Couldn't find an hourly rate quoted for JMG or Promax but I do know RPM's is now £65/hour + VAT
Doesn't mean we can't slag it off; everything here is MUCH more expensive than elsewhere, and (in many ways) the people not as nice. The phrase "London Prices" exists for a reason.ORIGINAL: Copperman05
Ok lets not make this into a slag the south off thread, some of us try to earn a living and make a home here...
McNulters, that's a LOT. For what seems like a fairly small list of work. Do you have the breakdown of parts and labour, and the prices of individual items? I'd be querying a bill like that without a doubt; the fact that everyone estimated significantly lower suggests it is steep.
Oli in London.
pauljmcnulty
Active member
It's basically 6K service, replace belts/seals/pulleys/water pump and 'stat. Replace CV boot set (4), OS wheel bearing, change clutch fluid, and take for MOT. Plus, investigate, get fabricator in, whatever, for rear suspension mounting. It's fair enough that they charge their hourly rate, I have no issue with that at all.

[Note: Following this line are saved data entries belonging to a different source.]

(* ===== verification/RoutingStore.v ===== *)
(** * internal/ops/routing_store.go: the operations of the routing store

    Each operation is a mutation of the working copy run by [update]: one
    transaction that creates the gateway's row if need be, reads every row with
    the secrets open, runs the mutation, validates the whole result and writes
    it back.  A call also takes the verdicts of the database on its attempts
    ([vs]) and, where the code reads the clock, the time.  Reads outside a
    transaction take the state each statement is answered from. *)

From Stdlib Require Import ZArith Lia Bool Ascii String.
From stdpp Require Import base tactics list strings gmap.
From S2P Require Import Prelude GoStrings Sqlstore Ledger GoText RoutingTypes RoutingDomain RoutingRows.

Local Open Scope string_scope.
Local Open Scope list_scope.
Local Open Scope bool_scope.
Local Open Scope Z_scope.
Local Open Scope tx_scope.

Definition platformSwarmOpsMetricsRoute : string := "platform-swarmops-metrics".
Definition platformTraefikMetricsRoute : string := "platform-traefik-metrics".

Definition platformMetricsRoute (target : string) : bool :=
  (target =? platformSwarmOpsMetricsRoute)%string || (target =? platformTraefikMetricsRoute)%string.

Parts-wise: all the service items, dis cap and rotor arm, 2 wiper blades, wheel bearing, cv boots, rollers, seals, belts, gaskets, water pump, thermostat, clutch fluid, PAS and alternator belts, PAS fluid, coolant, all the usual sundries and environmentals, the MOT fee, fabricator's charge for the welding, and VAT on the lot.

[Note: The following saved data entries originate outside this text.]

(* ===== verification/RoutingRuns.v ===== *)
(** * Concrete runs of the routing store

    A gateway set up from nothing: the theorems of the routing files applied to
    it, and runs that show what the code does where a reader might expect
    otherwise. *)

From Stdlib Require Import ZArith Lia Bool Ascii String.
From stdpp Require Import base tactics list strings gmap.
From S2P Require Import Prelude GoStrings Sqlstore Ledger GoText RoutingTypes RoutingDomain RoutingRows RoutingRoundTrip RoutingStore RoutingInvariants RoutingTheorems RoutingLabels RoutingAgent.

Local Open Scope string_scope.
Local Open Scope list_scope.
Local Open Scope bool_scope.
Local Open Scope Z_scope.

#[local] Existing Instance plain_case.
#[local] Existing Instance list_order.
#[local] Existing Instance truncating_clock.

(** ** A gateway *)

Definition ops_email : string := "ops@example.com".
Definition gateway : string := "srv-1".
Definition noon : Z := 1700000000 * second + 123.

(** The calls run one after the other, each committing at once. *)
Definition run `{Collation} (db : RoutingDB) (calls : list Call) : RoutingDB :=
  foldl (fun db o => snd (call ops_email [] gateway o db)) db calls.

Lemma gateway_run_reachable `{Collation} db calls : reachable ops_email db -> reachable ops_email (run db calls).
Proof.
  revert db. induction calls as [|o calls IH]; intros db Hr; [done|]. simpl. apply IH.
  destruct (call ops_email [] gateway o db) as [r db'] eqn:C. by eapply reach_call.
Qed.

Now. I know I could buy all the parts cheaper, but that's not an option for me for time reasons, and because I don't begrudge people making a living. I could have sourced a cheaper water pump, got a volvo dis cap, used non-porsche coolant, gone to Costco for the oil, fitted my own wiper blades, but would it have saved more than a few hundred? For that, I'd have had to do a lot of travelling around, phoning, waiting for parcels, then driven all the parts to the indie. They would have had the car waiting for it's MOT until I arrived with the relevant bulbs, wiper blades etc., and I don't consider that fair. Of course, the wait of over a month for the fabricator was unforseen, and if I'd known about that perhaps it would have been worth it. But, knowing it would fail on the welding the car wasn't looked at further until it was back to them anyway.
The North/South thing is always a bit of a red herring IMO. You might be able to get a cheaper hourly rate Oop North, but they are paying less costs and wages. RPM are £65 per hour, my local lock-up-type "cheap" mechanic, who does the van, is now £50 per hour. He would obviously take longer, as he doesn't know the cars inside out, so it wouldn't be a real saving.
Diy is the only real alternative, and this is far beyond my skills. What could I really get all those parts for, and all the tools I'd need? Probably not under a grand at least. Then I'd need the welding anyway, so I'd probably have £1000 saving at most but have to do all the work. How many hours would it realistically take someone with near-zero experience to do all those jobs? As an example, it took me a whole day to change a slave cylinder and bleed the cluch fluid on my Lux. It's going to be at least a week's work, and I can't take a week off at this time of the year, let alone the obvious likelyhood of me breaking something major.
Personally I'd rather go to work, and pay an expert to do his job with things I can't easily do myself. Same with getting the whole thing done in one go, rather than having bits done by them, getting it back and doing some bits myself, then going for an MOT, then probably taking the car back for something else. Every return trip to drop the car off or pick it up effectively loses me half a day, by the time I've got home and picked the van up to go to work.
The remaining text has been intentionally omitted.